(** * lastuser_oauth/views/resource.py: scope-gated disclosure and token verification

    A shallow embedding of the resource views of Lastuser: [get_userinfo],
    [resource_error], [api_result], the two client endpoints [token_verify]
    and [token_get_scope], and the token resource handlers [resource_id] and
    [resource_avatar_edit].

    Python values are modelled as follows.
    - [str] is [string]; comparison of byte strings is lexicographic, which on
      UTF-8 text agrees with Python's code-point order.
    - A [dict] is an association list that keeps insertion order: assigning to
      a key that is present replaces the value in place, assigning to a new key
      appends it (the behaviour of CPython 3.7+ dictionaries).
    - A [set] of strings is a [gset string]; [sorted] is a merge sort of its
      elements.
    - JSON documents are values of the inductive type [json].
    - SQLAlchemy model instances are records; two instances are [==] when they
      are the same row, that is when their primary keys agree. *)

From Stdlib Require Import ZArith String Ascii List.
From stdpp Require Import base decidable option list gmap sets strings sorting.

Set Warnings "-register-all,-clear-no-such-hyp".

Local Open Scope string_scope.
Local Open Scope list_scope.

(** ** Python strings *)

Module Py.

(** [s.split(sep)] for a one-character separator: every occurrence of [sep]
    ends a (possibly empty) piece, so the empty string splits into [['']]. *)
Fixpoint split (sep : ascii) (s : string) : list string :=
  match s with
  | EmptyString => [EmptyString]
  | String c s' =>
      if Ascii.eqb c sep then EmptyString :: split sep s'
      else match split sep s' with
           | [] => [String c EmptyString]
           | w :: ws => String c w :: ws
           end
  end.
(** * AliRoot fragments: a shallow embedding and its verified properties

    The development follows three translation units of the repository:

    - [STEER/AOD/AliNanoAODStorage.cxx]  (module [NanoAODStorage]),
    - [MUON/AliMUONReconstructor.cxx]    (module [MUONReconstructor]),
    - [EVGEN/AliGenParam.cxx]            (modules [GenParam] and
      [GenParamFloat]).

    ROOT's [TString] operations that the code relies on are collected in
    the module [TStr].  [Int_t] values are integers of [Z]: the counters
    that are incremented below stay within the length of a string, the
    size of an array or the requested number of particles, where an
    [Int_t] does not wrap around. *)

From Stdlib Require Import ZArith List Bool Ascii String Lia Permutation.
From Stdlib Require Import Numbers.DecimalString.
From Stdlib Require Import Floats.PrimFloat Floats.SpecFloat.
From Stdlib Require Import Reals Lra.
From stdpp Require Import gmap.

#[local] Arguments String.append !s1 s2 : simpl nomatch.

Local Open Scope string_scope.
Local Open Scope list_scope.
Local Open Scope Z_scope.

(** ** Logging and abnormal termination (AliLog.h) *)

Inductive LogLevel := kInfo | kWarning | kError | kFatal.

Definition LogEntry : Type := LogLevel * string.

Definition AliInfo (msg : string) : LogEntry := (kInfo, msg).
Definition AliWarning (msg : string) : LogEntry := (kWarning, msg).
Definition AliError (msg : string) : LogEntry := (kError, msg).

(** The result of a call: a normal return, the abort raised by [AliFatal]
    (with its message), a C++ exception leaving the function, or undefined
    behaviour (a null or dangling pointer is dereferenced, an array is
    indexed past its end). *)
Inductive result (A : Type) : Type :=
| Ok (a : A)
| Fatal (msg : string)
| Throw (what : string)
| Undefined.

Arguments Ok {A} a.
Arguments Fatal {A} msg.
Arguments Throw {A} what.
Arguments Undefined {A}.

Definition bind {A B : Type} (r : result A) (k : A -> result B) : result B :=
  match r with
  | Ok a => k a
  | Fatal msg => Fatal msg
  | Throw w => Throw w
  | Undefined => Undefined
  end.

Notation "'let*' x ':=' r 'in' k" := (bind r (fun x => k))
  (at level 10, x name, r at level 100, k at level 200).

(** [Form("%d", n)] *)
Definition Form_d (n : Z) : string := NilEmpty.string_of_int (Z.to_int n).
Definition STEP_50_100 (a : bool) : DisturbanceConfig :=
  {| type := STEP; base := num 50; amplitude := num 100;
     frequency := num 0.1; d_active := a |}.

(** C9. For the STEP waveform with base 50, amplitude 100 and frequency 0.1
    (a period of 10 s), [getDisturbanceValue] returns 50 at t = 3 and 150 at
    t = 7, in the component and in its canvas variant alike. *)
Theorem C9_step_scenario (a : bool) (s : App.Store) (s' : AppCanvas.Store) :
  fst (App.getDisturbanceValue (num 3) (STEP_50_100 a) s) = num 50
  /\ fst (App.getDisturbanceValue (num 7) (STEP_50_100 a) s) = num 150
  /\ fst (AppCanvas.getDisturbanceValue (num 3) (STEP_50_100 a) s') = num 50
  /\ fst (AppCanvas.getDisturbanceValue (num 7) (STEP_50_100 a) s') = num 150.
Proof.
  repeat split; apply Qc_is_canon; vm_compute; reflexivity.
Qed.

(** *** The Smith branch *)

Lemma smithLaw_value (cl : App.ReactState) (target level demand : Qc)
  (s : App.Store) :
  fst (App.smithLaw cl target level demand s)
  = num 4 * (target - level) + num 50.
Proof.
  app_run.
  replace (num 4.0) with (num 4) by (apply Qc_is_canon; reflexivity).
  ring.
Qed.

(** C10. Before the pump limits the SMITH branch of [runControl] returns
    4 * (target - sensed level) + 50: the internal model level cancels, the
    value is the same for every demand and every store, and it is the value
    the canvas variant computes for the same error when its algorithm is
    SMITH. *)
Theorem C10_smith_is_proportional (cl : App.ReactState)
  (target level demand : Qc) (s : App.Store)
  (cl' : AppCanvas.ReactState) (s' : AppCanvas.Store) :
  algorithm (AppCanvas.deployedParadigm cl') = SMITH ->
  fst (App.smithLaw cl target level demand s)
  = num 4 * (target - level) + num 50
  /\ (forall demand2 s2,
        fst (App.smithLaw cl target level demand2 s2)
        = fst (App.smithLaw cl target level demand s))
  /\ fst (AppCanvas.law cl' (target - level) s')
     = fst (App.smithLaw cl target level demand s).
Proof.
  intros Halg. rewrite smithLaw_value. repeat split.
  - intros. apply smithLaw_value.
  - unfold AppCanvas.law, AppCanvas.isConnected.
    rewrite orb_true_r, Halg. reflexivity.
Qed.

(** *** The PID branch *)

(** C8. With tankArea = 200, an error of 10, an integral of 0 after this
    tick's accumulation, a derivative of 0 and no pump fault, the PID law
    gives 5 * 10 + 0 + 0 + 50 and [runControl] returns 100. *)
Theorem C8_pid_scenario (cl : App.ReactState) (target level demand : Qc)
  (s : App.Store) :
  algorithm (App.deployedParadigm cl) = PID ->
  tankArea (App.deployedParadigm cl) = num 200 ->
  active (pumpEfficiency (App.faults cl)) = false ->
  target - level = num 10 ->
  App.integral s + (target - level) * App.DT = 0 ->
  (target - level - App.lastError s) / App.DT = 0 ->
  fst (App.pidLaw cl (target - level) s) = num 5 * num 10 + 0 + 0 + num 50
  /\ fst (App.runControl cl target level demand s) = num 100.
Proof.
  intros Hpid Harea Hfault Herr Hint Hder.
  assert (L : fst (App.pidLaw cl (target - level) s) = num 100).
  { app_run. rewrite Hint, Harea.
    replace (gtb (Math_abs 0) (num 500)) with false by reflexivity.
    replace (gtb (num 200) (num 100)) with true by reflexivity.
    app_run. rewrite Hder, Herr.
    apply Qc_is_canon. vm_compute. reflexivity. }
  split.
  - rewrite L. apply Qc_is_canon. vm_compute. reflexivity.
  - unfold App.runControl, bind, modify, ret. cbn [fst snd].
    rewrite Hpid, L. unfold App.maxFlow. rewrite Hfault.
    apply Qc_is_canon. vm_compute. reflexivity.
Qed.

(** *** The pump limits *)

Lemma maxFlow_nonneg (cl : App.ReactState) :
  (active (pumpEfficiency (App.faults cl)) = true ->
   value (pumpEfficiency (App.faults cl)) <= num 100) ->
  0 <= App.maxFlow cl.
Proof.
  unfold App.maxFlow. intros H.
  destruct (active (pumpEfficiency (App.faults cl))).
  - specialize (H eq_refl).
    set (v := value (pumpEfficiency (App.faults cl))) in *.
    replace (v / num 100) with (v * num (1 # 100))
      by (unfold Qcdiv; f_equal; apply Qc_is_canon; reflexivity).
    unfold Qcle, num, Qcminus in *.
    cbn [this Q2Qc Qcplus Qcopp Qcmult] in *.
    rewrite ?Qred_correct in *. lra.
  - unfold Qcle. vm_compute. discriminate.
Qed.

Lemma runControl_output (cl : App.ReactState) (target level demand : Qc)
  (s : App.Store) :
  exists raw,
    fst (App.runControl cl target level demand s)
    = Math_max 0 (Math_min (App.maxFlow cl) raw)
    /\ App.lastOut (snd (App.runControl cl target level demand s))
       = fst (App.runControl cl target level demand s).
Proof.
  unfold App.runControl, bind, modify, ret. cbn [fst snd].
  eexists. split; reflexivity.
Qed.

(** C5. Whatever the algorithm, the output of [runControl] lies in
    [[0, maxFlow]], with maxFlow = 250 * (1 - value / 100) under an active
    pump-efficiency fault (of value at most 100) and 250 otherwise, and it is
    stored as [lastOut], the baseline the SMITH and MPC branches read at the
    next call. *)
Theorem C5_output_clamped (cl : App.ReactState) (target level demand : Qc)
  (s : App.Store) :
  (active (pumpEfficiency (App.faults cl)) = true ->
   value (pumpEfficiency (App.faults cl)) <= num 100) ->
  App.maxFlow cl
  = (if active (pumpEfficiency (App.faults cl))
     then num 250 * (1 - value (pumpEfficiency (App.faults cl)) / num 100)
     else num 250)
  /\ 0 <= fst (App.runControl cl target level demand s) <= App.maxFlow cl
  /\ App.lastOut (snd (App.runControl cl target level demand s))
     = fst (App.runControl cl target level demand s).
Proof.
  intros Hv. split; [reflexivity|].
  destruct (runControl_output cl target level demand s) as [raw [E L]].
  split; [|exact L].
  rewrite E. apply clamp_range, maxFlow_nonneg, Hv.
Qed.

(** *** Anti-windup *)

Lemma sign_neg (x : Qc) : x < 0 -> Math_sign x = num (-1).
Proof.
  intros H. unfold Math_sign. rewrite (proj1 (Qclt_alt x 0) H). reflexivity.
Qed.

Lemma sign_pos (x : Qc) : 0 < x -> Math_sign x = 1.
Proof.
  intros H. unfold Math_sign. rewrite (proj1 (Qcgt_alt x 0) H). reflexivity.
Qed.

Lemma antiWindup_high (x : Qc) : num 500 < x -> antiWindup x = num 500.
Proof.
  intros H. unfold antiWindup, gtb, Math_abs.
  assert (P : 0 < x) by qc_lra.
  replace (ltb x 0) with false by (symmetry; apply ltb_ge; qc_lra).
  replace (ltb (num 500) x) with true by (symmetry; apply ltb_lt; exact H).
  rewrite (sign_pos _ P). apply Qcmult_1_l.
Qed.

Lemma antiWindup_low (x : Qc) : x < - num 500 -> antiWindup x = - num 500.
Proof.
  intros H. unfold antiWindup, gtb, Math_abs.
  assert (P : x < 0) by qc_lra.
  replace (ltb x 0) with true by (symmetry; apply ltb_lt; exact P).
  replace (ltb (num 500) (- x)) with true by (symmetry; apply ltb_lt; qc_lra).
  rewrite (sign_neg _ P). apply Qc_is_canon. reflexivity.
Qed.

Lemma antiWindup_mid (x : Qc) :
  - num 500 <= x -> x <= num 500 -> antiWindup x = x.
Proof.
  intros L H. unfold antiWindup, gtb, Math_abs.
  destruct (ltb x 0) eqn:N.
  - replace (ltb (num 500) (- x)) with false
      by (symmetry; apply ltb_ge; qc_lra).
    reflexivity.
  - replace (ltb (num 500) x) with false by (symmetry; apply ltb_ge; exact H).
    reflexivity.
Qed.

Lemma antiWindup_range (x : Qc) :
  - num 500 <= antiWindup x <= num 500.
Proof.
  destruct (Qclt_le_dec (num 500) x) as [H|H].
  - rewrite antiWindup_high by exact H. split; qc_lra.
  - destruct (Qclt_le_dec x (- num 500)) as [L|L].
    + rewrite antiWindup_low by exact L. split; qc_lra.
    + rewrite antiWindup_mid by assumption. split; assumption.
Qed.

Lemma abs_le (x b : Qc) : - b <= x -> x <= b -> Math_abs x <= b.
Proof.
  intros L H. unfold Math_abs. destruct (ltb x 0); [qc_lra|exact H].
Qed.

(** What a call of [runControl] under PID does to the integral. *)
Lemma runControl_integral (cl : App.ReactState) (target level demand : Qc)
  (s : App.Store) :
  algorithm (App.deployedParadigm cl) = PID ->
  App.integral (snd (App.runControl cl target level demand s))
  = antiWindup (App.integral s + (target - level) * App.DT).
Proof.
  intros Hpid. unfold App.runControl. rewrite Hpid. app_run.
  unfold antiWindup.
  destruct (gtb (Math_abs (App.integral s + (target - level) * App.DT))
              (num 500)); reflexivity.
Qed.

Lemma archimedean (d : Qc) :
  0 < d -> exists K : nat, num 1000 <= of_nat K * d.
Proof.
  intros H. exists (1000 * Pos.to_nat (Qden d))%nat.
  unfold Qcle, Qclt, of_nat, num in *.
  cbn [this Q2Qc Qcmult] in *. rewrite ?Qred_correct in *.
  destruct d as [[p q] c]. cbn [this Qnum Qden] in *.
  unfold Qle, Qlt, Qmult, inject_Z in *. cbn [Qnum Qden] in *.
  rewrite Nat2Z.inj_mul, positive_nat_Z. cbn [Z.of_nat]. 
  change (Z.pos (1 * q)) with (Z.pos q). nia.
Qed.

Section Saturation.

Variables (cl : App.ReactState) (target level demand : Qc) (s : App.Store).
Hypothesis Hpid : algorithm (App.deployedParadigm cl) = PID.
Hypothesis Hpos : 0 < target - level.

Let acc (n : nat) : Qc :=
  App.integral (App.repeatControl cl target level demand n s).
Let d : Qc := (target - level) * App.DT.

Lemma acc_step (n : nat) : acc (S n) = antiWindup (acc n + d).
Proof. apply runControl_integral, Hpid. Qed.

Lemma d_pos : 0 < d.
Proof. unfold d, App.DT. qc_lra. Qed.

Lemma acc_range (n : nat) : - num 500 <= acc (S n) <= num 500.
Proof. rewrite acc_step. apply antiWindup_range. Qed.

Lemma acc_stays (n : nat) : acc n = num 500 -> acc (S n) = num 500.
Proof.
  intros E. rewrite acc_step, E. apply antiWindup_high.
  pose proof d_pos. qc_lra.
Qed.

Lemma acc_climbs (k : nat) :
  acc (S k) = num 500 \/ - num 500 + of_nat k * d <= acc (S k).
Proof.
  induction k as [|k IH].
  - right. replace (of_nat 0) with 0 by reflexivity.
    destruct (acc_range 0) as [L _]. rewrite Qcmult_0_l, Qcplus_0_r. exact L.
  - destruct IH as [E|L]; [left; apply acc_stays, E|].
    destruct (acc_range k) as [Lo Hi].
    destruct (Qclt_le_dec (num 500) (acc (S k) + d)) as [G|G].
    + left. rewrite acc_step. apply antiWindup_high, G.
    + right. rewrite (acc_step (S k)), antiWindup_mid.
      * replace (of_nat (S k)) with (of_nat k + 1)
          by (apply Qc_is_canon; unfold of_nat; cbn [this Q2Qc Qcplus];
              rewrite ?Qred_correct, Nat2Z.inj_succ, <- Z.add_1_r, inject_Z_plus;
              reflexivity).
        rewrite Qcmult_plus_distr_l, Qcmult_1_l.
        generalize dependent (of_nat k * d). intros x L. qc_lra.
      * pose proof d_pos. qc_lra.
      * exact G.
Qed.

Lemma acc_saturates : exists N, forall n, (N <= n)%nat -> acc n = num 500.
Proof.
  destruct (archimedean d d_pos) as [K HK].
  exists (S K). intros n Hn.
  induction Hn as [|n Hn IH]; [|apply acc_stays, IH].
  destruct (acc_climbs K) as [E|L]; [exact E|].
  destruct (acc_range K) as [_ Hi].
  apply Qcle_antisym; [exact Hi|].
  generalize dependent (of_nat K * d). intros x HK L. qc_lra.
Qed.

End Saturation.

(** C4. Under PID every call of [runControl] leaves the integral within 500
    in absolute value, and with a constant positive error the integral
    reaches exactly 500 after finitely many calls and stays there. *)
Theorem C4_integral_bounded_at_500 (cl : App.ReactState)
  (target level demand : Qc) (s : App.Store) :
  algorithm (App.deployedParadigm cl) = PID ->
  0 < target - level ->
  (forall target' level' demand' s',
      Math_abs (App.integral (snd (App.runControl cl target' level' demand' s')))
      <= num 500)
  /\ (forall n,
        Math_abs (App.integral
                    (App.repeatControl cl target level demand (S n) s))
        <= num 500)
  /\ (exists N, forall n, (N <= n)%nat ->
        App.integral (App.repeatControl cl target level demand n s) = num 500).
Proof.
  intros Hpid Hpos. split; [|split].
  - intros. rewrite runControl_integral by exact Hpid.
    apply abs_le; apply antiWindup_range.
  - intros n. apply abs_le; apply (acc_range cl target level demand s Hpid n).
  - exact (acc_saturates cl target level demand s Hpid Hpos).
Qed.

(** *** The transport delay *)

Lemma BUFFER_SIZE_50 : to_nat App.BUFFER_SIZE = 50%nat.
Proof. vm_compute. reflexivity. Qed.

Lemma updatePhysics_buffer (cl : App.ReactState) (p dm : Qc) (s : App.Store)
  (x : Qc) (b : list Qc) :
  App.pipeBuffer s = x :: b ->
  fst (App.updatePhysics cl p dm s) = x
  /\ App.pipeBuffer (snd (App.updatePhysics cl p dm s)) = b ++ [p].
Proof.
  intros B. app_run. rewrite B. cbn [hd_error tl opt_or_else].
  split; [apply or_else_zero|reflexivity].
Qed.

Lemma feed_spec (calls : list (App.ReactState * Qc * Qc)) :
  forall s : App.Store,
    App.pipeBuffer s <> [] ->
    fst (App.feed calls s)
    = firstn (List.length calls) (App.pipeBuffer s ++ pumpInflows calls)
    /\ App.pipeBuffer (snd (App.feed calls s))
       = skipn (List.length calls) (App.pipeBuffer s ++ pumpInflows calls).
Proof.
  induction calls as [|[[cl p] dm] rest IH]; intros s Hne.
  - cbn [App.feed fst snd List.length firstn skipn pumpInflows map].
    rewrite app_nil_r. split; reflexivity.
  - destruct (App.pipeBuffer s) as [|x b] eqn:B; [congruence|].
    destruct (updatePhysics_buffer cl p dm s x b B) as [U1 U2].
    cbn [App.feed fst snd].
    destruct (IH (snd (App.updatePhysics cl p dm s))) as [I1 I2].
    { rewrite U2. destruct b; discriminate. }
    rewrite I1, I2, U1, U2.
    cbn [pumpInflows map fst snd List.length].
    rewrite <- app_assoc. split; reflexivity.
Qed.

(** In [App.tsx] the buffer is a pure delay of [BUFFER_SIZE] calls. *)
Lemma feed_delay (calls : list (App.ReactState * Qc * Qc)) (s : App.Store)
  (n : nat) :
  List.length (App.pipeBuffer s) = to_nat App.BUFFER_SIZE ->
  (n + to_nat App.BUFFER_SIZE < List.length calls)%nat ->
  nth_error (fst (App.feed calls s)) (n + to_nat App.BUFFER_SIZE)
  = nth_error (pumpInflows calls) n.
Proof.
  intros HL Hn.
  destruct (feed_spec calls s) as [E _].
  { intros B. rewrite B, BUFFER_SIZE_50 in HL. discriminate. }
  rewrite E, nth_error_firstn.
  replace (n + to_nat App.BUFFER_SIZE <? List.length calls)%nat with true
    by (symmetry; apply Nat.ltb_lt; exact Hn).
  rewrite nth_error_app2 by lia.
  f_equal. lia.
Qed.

#### [WORK TO COMPLETE]
Write out word for word only the lines from the start of the entries down to the line with "Python values are modelled as follows.", please, including both ends.

#### [ANSWER SPACE]
(** * lastuser_oauth/views/resource.py: scope-gated disclosure and token verification

    A shallow embedding of the resource views of Lastuser: [get_userinfo],
    [resource_error], [api_result], the two client endpoints [token_verify]
    and [token_get_scope], and the token resource handlers [resource_id] and
    [resource_avatar_edit].

    Python values are modelled as follows.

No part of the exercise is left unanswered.